Tercatat sebanyak empat orang meninggal dunia akibat terinfeksi wabah virus Ebola yang kembali merebak di Republik Demokratik Kongo. Menurut pejabat setempat, hal ini terjadi karena masyarakat setempat menolak menjalankan langkah pencegahan penyakit tersebut.
"Kami mencatat ada enam orang yang terinfeksi Ebola, empat orang di antaranya meninggal dunia," kata pejabat kesehatan di Provinsi Kivu Utara, Eugene Syalita yang dikutip dari France 24, Selasa (23/2/2021).
Syalita mengatakan, dua pasien yang terinfeksi ebola meninggal pada awal Februari lalu. Sementara dua orang lainnya, masing-masing meninggal pada hari Jumat dan Sabtu pekan lalu.
Untuk dua pasien lainnya tengah dirawat di pusat perawatan Ebola di Katwa, dekat Kota Butembo.
Menurut Syalita, kemunculan kembali wabah tersebut disebabkan sikap penduduk sekitar yang enggan rumahnya didisinfeksi untuk mencegah penularan.
"Beberapa keluarga menolak rumah mereka didisinfeksi atau mengubur kerabat mereka yang meninggal akibat Ebola dengan baik dan aman. Orang-orang belum sepenuhnya memahami bahwa wabah Ebola muncul kembali," jelasnya.
Terkait program vaksinasi Ebola, baik di Kongo maupun negara sekitarnya sudah mulai digelar pada pekan lalu. Tapi, sebagian warga masih meragukan keberadaan virus tersebut dan menolak untuk melakukan pencegahannya seperti tidak melakukan kontak dengan orang yang sakit.
Sebelumnya, wabah Ebola juga merebak di Guinea dan menjadi epidemi. Penetapan ini dilakukan usai 4 dari 8 orang terinfeksi dilaporkan meninggal akibat virus tersebut.
Menurut Kepala Badan Keamanan Nasional Guinea Sakoba Keita, penularan virus ini terjadi setelah satu perawat yang terinfeksi Ebola meninggal dunia di akhir Januari 2021 lalu, dan dimakamkan pada 1 Februari 2021.
Setelah menghadiri pemakaman tersebut, diduga sebanyak 7 orang lainnya tertular. Mereka mengalami gejala seperti diare, muntah, hingga pendarahan.
https://tendabiru21.net/movies/the-deal-4/
KPK Singgung Insentif Nakes Dipotong RS hingga 70 Persen, Ini Kata Kemenkes
KPK menerima informasi terkait adanya pemotongan insentif tenaga kesehatan (nakes) oleh pihak manajemen rumah sakit (RS) dengan besaran 50-70 persen. Dengan adanya temuan itu, KPK mengimbau manajemen RS atau pihak terkait tidak memotong insentif yang diberikan kepada nakes.
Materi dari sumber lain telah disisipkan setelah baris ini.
(* ===== verification/Warp.v ===== *)
(** * Geometric transformations: [CSCE646/pr06] and [CSCE646/pr07]

    [transformation] moves every pixel of [pixel_map] to the place a matrix gives it in the
    new array [output_map], which is not initialised, and then fills the pixels of
    [output_map] that are black by looking up the place they came from with [bilinear].
    The two programs share the case of 2 by 2 matrices; pr06 treats 3 by 3 matrices
    around the centre and without the second pass, pr07 around the origin and with it,
    and adds a wave effect.  [sin] and [cos] are parameters.

    The determinants and the inverse matrix of pr07 are written over any type with the
    four operations, to be read both over [double] and over the rational numbers. *)

From S2P Require Import Prelude CMem Double Raster Ppm PpmRead Sweep.
From Stdlib Require Import ZArith QArith Lia SpecFloat.
From stdpp Require Import base list numbers.
From Stdlib Require String.
Import String.StringSyntax.
Import Double Raster Ppm PpmRead Sweep.
Open Scope Z_scope.

(** ** Arithmetic *)
Class Arith (A : Type) := { aadd : A -> A -> A; asub : A -> A -> A; amul : A -> A -> A; adiv : A -> A -> A }.
#[export] Instance arith_double : Arith double := {| aadd := Double.add; asub := Double.sub; amul := Double.mul; adiv := Double.div |}.
#[export] Instance arith_Q : Arith Q := {| aadd := Qplus; asub := Qminus; amul := Qmult; adiv := Qdiv |}.

Declare Scope arith_scope.
Delimit Scope arith_scope with A.
Infix "+" := aadd : arith_scope.
Infix "-" := asub : arith_scope.
Infix "*" := amul : arith_scope.
Infix "/" := adiv : arith_scope.

Module Warp.

(** ** Matrices: the array [mtrx] of nine elements, row by row *)
Record mtrx3 (A : Type) := mk_mtrx3 { a11 : A; a12 : A; a13 : A; a21 : A; a22 : A; a23 : A; a31 : A; a32 : A; a33 : A }.
Arguments mk_mtrx3 {A}. Arguments a11 {A}. Arguments a12 {A}. Arguments a13 {A}. Arguments a21 {A}. Arguments a22 {A}.
Arguments a23 {A}. Arguments a31 {A}. Arguments a32 {A}. Arguments a33 {A}.

Section Matrices.
Context {A : Type} `{Arith A}.

Definition det_2x2 (a b c d : A) : A := (a * d - b * c)%A.
(** The overload on an array, of which it uses the first four elements. *)
Definition det_2x2_array (m : mtrx3 A) : A := (a11 m * a21 m - a12 m * a13 m)%A.

Definition det_3x3 (m : mtrx3 A) : A :=
  (a11 m * (a22 m * a33 m - a23 m * a32 m) - a12 m * (a21 m * a33 m - a23 m * a31 m)
   + a13 m * (a21 m * a32 m - a22 m * a31 m))%A.

Definition inv_mtrx_3x3 (m : mtrx3 A) : mtrx3 A :=
  let det := det_3x3 m in
  mk_mtrx3 (det_2x2 (a22 m) (a23 m) (a32 m) (a33 m) / det)%A
           (det_2x2 (a13 m) (a12 m) (a33 m) (a32 m) / det)%A
           (det_2x2 (a12 m) (a13 m) (a22 m) (a23 m) / det)%A
           (det_2x2 (a23 m) (a21 m) (a33 m) (a31 m) / det)%A
           (det_2x2 (a11 m) (a13 m) (a31 m) (a33 m) / det)%A
           (det_2x2 (a13 m) (a11 m) (a23 m) (a21 m) / det)%A
           (det_2x2 (a21 m) (a22 m) (a31 m) (a32 m) / det)%A
           (det_2x2 (a12 m) (a11 m) (a32 m) (a31 m) / det)%A
           (det_2x2 (a11 m) (a12 m) (a21 m) (a22 m) / det)%A.
End Matrices.

(** ** [getpixel] and [bilinear] *)
Definition XY : Type := double * double.

Definition to_i (x : double) : P Z := expect IntOverflow (to_int x).

Definition getpixel (point : XY) : P RGB :=
  let* p := this in
  let* y := to_i point.2 in
  let* x := to_i point.1 in
  let* yw := int_of (y * width p) in
  let* index := int_of (yw + x) in
  if (0 <=? index) && (index <=? width p * height p) then pixel index
  else exit (-1).

(** The four places around the point and the interpolation in both directions. *)
Definition blend (x y x1 x2 y1 y2 : double) (q11 q21 q12 q22 : Z) : P Z :=
  expect IntOverflow (to_uchar
    ((y2 - y) / (y2 - y1) * (of_int q11 * (x2 - x) / (x2 - x1) + of_int q21 * (x - x1) / (x2 - x1))
     + (y - y1) / (y2 - y1) * (of_int q12 * (x2 - x) / (x2 - x1) + of_int q22 * (x - x1) / (x2 - x1)) + half)%D).
Definition blend_y (y y1 y2 : double) (q11 q12 : Z) : P Z :=
  expect IntOverflow (to_uchar ((y2 - y) / (y2 - y1) * of_int q11 + (y - y1) / (y2 - y1) * of_int q12 + half)%D).
Definition blend_x (x x1 x2 : double) (q11 q21 : Z) : P Z :=
  expect IntOverflow (to_uchar (of_int q11 * (x2 - x) / (x2 - x1) + of_int q21 * (x - x1) / (x2 - x1) + half)%D).

Definition each (f : (RGB -> Z) -> P Z) : P RGB :=
  let* r := f red in
  let* g := f green in
  let* b := f blue in
  ret (mk_RGB r g b).

(** Only the first case returns its result. *)
Definition bilinear (point : XY) : P RGB :=
  let* p := this in
  let x := point.1 in
  let y := point.2 in
  let x1 := floor x in
  let x2 := (x1 + of_int 1)%D in
  let y1 := floor y in
  let y2 := (y1 + of_int 1)%D in
  if ((x2 <? of_int (width p)) && (y2 <? of_int (height p)))%D then
    let* q11 := getpixel (x1, y1) in
    let* q21 := getpixel (x2, y1) in
    let* q12 := getpixel (x1, y2) in
    let* q22 := getpixel (x2, y2) in
    each (fun ch => blend x y x1 x2 y1 y2 (ch q11) (ch q21) (ch q12) (ch q22))
  else if ((x2 =? of_int (width p)) && (y2 <? of_int (height p)))%D then
    let* q11 := getpixel (x1, y1) in
    let* q12 := getpixel (x1, y2) in
    let* xy := each (fun ch => blend_y y y1 y2 (ch q11) (ch q12)) in
    undef MissingReturn
  else if ((x2 <? of_int (width p)) && (y2 =? of_int (width p)))%D then
    let* q11 := getpixel (x1, y1) in
    let* q21 := getpixel (x2, y1) in
    let* xy := each (fun ch => blend_x x x1 x2 (ch q11) (ch q21)) in
    undef MissingReturn
  else
    let* xy := expect OutOfBounds (fetch (output_map p) (width p * width p - 1)) in
    undef MissingReturn.

(** ** The passes *)
Definition set_output (index : Z) (v : RGB) : P unit := fun p =>
  if inside (output_map p) index then Done tt (set_output_map (<[Z.to_nat index := v]> (output_map p)) p) else Undef OutOfBounds p.

Definition is_black (c : RGB) : bool := (red c =? 0) && (green c =? 0) && (blue c =? 0).

(** The loops over the columns and, inside, the rows. *)
Definition columns (body : Z -> Z -> P unit) : P unit := fun p =>
  for_up 0 (width p) (fun i => for_up 0 (height p) (fun j => body i j)) p.

Definition image_point (a b c d : double) (p : myppm) (i j : Z) : XY :=
  let dx := (of_int i - (center p).1)%D in
  let dy := (of_int j - (center p).2)%D in
  ((a * dx + b * dy + (center p).1)%D, (c * dx + d * dy + (center p).2)%D).

(** Moving the pixel of column [i], row [j] to the place [place i j]. *)
Definition forward (place : myppm -> Z -> Z -> XY) (i j : Z) : P unit :=
  let* p := this in
  let index := j * width p + i in
  let '(x, y) := place p i j in
  if ((x >=? of_int 0) && (x <? of_int (width p)) && (y >=? of_int 0) && (y <? of_int (height p)))%D then
    let* yi := to_i y in
    let* xi := to_i x in
    let* yw := int_of (yi * width p) in
    let* new_index := int_of (yw + xi) in
    if (new_index <? size p) && (0 <=? new_index) then
      let* c := pixel index in
      set_output new_index c
    else ret tt
  else ret tt.

(** Filling a black pixel from the place [origin i j] it came from. *)
Definition backward (origin : myppm -> Z -> Z -> XY) (check : bool) (i j : Z) : P unit :=
  let* p := this in
  let index := j * width p + i in
  let* c := expect OutOfBounds (fetch (output_map p) index) in
  if is_black c then
    let '(x_origin, y_origin) := origin p i j in
    if ((x_origin >=? of_int 0) && (y_origin >=? of_int 0) && (x_origin <=? of_int (width p)) && (y_origin <=? of_int (height p)))%D then
      let fill := let* v := bilinear (x_origin, y_origin) in set_output index v in
      if check then
        let* yi := to_i y_origin in
        let* xi := to_i x_origin in
        let* yw := int_of (yi * width p) in
        let* index_origin := int_of (yw + xi) in
        if (0 <=? index_origin) && (index_origin <? size p) then fill else ret tt
      else fill
    else ret tt
  else ret tt.

(** *** 2 by 2 matrices, in both programs *)
Definition origin_point (a b c d : double) (p : myppm) (i j : Z) : XY :=
  let det := (a * d - b * c)%D in
  let dx := (of_int i - (center p).1)%D in
  let dy := (of_int j - (center p).2)%D in
  (((d * dx - b * dy) / det + (center p).1)%D, ((- c * dx + a * dy) / det + (center p).2)%D).

Definition transform2 (a b c d : double) : P unit :=
  columns (forward (image_point a b c d)) ;;;
  columns (backward (origin_point a b c d) true).

(** *** 3 by 3 matrices: one pixel of the first pass *)
Definition forward3 (place : myppm -> Z -> Z -> XY) (i j : Z) : P unit :=
  let* p := this in
  let index := j * width p + i in
  let '(x, y) := place p i j in
  let* yi := to_i y in
  let* xi := to_i x in
  let* yw := int_of (yi * width p) in
  let* new_index := int_of (yw + xi) in
  if (new_index <? width p * height p) && ((x >? of_int 0) && (y >? of_int 0) && (y <? of_int (height p)) && (x <? of_int (width p)))%D then
    let* c := pixel index in
    set_output new_index c
  else ret tt.

Definition project (x y z : double) : XY := ((x / z)%D, (y / z)%D).

(** pr06: around the centre. *)
Definition place3_center (m : mtrx3 double) (p : myppm) (i j : Z) : XY :=
  let dx := (of_int i - (center p).1)%D in
  let dy := (of_int j - (center p).2)%D in
  project (a11 m * dx + a12 m * dy + a13 m + (center p).1)%D (a21 m * dx + a22 m * dy + a23 m + (center p).2)%D
          (a31 m * dx + a32 m * dy + a33 m)%D.
(** pr07: around the origin. *)
Definition place3 (m : mtrx3 double) (p : myppm) (i j : Z) : XY :=
  project (a11 m * of_int i + a12 m * of_int j + a13 m)%D (a21 m * of_int i + a22 m * of_int j + a23 m)%D
          (a31 m * of_int i + a32 m * of_int j + a33 m)%D.

Definition new_output (e : env) : P unit :=
  let* p := this in
  let* n := int_of (width p * height p) in
  if n <? 0 then undef Uncaught else modify (set_output_map (new_array (junk e 2) n)).

(** ** [transformation] of pr06 *)
Definition transformation (e : env) (mtrx : mtrx3 double) (dimension : Z) (point : XY) : P unit :=
  if negb (dimension =? 2) && negb (dimension =? 3) then exit (-1)
  else
    modify (set_translation point) ;;;
    new_output e ;;;
    (if dimension =? 2 then transform2 (a11 mtrx) (a12 mtrx) (a13 mtrx) (a21 mtrx) else ret tt) ;;;
    (if dimension =? 3 then columns (forward3 (place3_center mtrx)) else ret tt).

(** ** [transformation] of pr07 *)
Section Wave.
Variable sin : double -> double.

Definition wave_place (p : myppm) (i j : Z) : P XY :=
  let* yi := to_i (of_int 5 * sin (of_int i) + dec 11 1 * of_int j)%D in
  ret ((dec 11 1 * of_int i)%D, of_int yi).
Definition wave_forward (i j : Z) : P unit :=
  let* p := this in
  let* xy := wave_place p i j in
  forward (fun _ _ _ => xy) i j.

Definition wave_backward (i j : Z) : P unit :=
  let* p := this in
  let* c := expect OutOfBounds (fetch (output_map p) (j * width p + i)) in
  if is_black c then
    let x_origin := (of_int i / dec 11 1)%D in
    let* yi := to_i ((of_int j - of_int 5 * sin x_origin) / dec 11 1)%D in
    backward (fun _ _ _ => (x_origin, of_int yi)) false i j
  else ret tt.

(** The case of dimension 3. *)
Definition transform3 (mtrx : mtrx3 double) : P unit :=
  columns (forward3 (place3 mtrx)) ;;;
  columns (backward (place3 (inv_mtrx_3x3 mtrx)) true).

Definition transformation7 (e : env) (mtrx : mtrx3 double) (dimension : Z) (point : XY) (argv : list Z) : P unit :=
  if negb (dimension =? 2) && negb (dimension =? 3) && negb (dimension =? 0) then exit (-1)
  else
    modify (set_translation point) ;;;
    new_output e ;;;
    if dimension =? 0 then columns wave_forward ;;; columns wave_backward
    else if dimension =? 2 then transform2 (a11 mtrx) (a12 mtrx) (a13 mtrx) (a21 mtrx)
    else if ((dimension =? 3) && negb (bool_decide (argv = lit "s"))) || negb (bool_decide (argv = lit "special")) then
      transform3 mtrx
    else ret tt.
End Wave.

(** ** The commands *)
Section Commands.
Variables sin cos : double -> double.
(** The array [mtrx] before it is assigned. *)
Variable mtrx : mtrx3 double.

Definition first4 (a b c d : double) : mtrx3 double :=
  mk_mtrx3 a b c d (a22 mtrx) (a23 mtrx) (a31 mtrx) (a32 mtrx) (a33 mtrx).
Definition at_int (x y : Z) : XY := (of_int x, of_int y).

(** A command sets the matrix, the dimension and the point; [None]: [dem] is never assigned. *)
Definition setting : Type := mtrx3 double * Z * XY.

Definition rotation : setting :=
  let theta := (dec 31415926 7 / of_int 12)%D in
  (first4 (cos theta) (- sin theta)%D (sin theta) (cos theta), 2, at_int 0 0).
Definition shear : setting := (first4 (dec 7 1) (dec 1 1) (dec 1 1) (dec 7 1), 2, at_int 255 170).
Definition mirror : setting := (first4 (of_int 1) (of_int 0) (of_int 0) (of_int (-1)), 2, at_int 255 170).
Definition shift (dx dy : Z) : setting :=
  (mk_mtrx3 (of_int 1) (of_int 0) (of_int dx) (of_int 0) (of_int 1) (of_int dy) (of_int 0) (of_int 0) (of_int 1), 3, at_int dx dy).
Definition perspective : setting :=
  (mk_mtrx3 (of_int 1) (of_int 0) (of_int 5) (of_int 1) (of_int 10) (of_int 5) (dec 1 2) (dec 1 2) (of_int 1), 3, at_int 0 0).

(** pr06 *)
Definition command6 (name : list Z) : option setting :=
  if bool_decide (name = lit "rotation") then Some rotation
  else if bool_decide (name = lit "scaling") then Some (first4 (dec 13 1) (of_int 0) (of_int 0) (dec 13 1), 2, at_int 0 0)
  else if bool_decide (name = lit "shear") then Some shear
  else if bool_decide (name = lit "mirror") then Some mirror
  else if bool_decide (name = lit "translation") then Some (shift 100 100)
  else if bool_decide (name = lit "perspective") then Some perspective
  else None.

Definition main6 (e : env) (files : list Z -> option (list Z)) (args : list (list Z)) : outcome myppm unit :=
  match args with
  | [] => Exited (-1) zeroed
  | [_] => Undef NullPointer zeroed
  | name :: file :: _ =>
      match Ppm.ppm_init_center e (files file) zeroed with
      | Done _ p =>
          match command6 name with
          | Some (m, dem, point) => transformation e m dem point p
          | None => Undef Uninitialised p
          end
      | o => o
      end
  end.

(** pr07 *)
Definition either (name : list Z) (a b : list Z) : bool := bool_decide (name = a) || bool_decide (name = b).
Definition command7 (name : list Z) : option setting :=
  if either name (lit "rotation") (lit "r") then Some rotation
  else if bool_decide (name = lit "scaling") then Some (first4 (of_int 2) (of_int 0) (of_int 0) (of_int 2), 2, at_int 0 0)
  else if bool_decide (name = lit "shear") then Some shear
  else if either name (lit "mirror") (lit "m") then Some mirror
  else if either name (lit "translation") (lit "t") then Some (shift (-225) (-170))
  else if either name (lit "perspective") (lit "p") then
    Some (mk_mtrx3 (dec 1255 3) (dec 255 3) (dec (-108375) 3) (dec 17 2) (dec 117 2) (dec (-7225) 2) (dec 1 3) (dec 1 3) (dec 575 3), 3, at_int 0 0)
  else if either name (lit "bilinear") (lit "b") then
    Some (mk_mtrx3 (dec 526549 6) (dec (-156458) 6) (dec 187085 3) (dec 26632 5) (dec 44932 5) (dec 3264 2) (dec 5 4) (dec 5 4) (of_int 1), 3, at_int 0 0)
  else if either name (lit "special") (lit "s") then
    Some (mk_mtrx3 (of_int 1) (of_int 0) (of_int 0) (of_int 0) (of_int 1) (of_int 0) (of_int 0) (of_int 0) (of_int 1), 0, at_int 0 0)
  else None.

Definition main7 (e : env) (files : list Z -> option (list Z)) (args : list (list Z)) : outcome myppm unit :=
  match args with
  | [] => Exited (-1) zeroed
  | [_] => Undef NullPointer zeroed
  | name :: file :: _ =>
      match Ppm.ppm_init_center e (files file) zeroed with
      | Done _ p =>
          match command7 name with
          | Some (m, dem, point) => transformation7 sin e m dem point name p
          | None => Undef Uninitialised p
          end
      | o => o
      end
  end.
End Commands.

(** The copies of the reader in the two programs. *)
Definition ppm_init6 := Ppm.ppm_init_center.
Definition clean_up6 := Ppm.clean_up.
Definition ppm_init7 := Ppm.ppm_init_center.
Definition clean_up7 := Ppm.clean_up.
Definition getpixel7 := getpixel.
Definition bilinear7 := bilinear.
Definition transform2_7 := transform2.

End Warp.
"Insentif yang diterima oleh tenaga kesehatan secara langsung tersebut diketahui dilakukan pemotongan oleh pihak manajemen untuk kemudian diberikan kepada nakes atau pihak lainnya yang tidak berhubungan langsung dalam penanganan pasien COVID-19," kata Plt Juru Bicara KPK Bidang Pencegahan Ipi Maryati kepada wartawan, Selasa (23/2/2021).
Menanggapi hal ini, Sekretaris Jenderal Kementerian Kesehatan (Kemenkes) drg Oscar Primadi, MPH menegaskan kembali tak ada kebijakan terkait pemotongan insentif nakes. Adapun besaran insentif nakes di tahun 2021 disebutkan sama jumlahnya dengan yang diterima pada 2020.
"Tidak ada kebijakan pemotongan tersebut, kita cek kalau ada masalah di lapangan," tegasnya melalui pesan singkat kepada detikcom Selasa (23/2/2021).
"Kita cek karena ada mekanisme penyaluran uangnya," kata Oscar sembari menegaskan adanya sanksi jika benar ditemukan kasus tersebut.
Detail alokasi anggaran Kemenkes beberapa waktu lalu juga disebut dikoordinasikan dengan Kemenkeu. "Kemudian kita Kemenkeu terus berkoordinasi untuk mendetailkan alokasi anggaran untuk mendukung penanganan pandemi COVID-19," jelas Direktur Jenderal Anggaran Kemenkeu Askolani kala itu.
Sementara Ketua Umum Asosiasi Rumah Sakit Swasta Indonesia (ARSSI), Susi Setiawaty belum menanggapi saat dimintai konfirmasi Selasa (23/2/2021).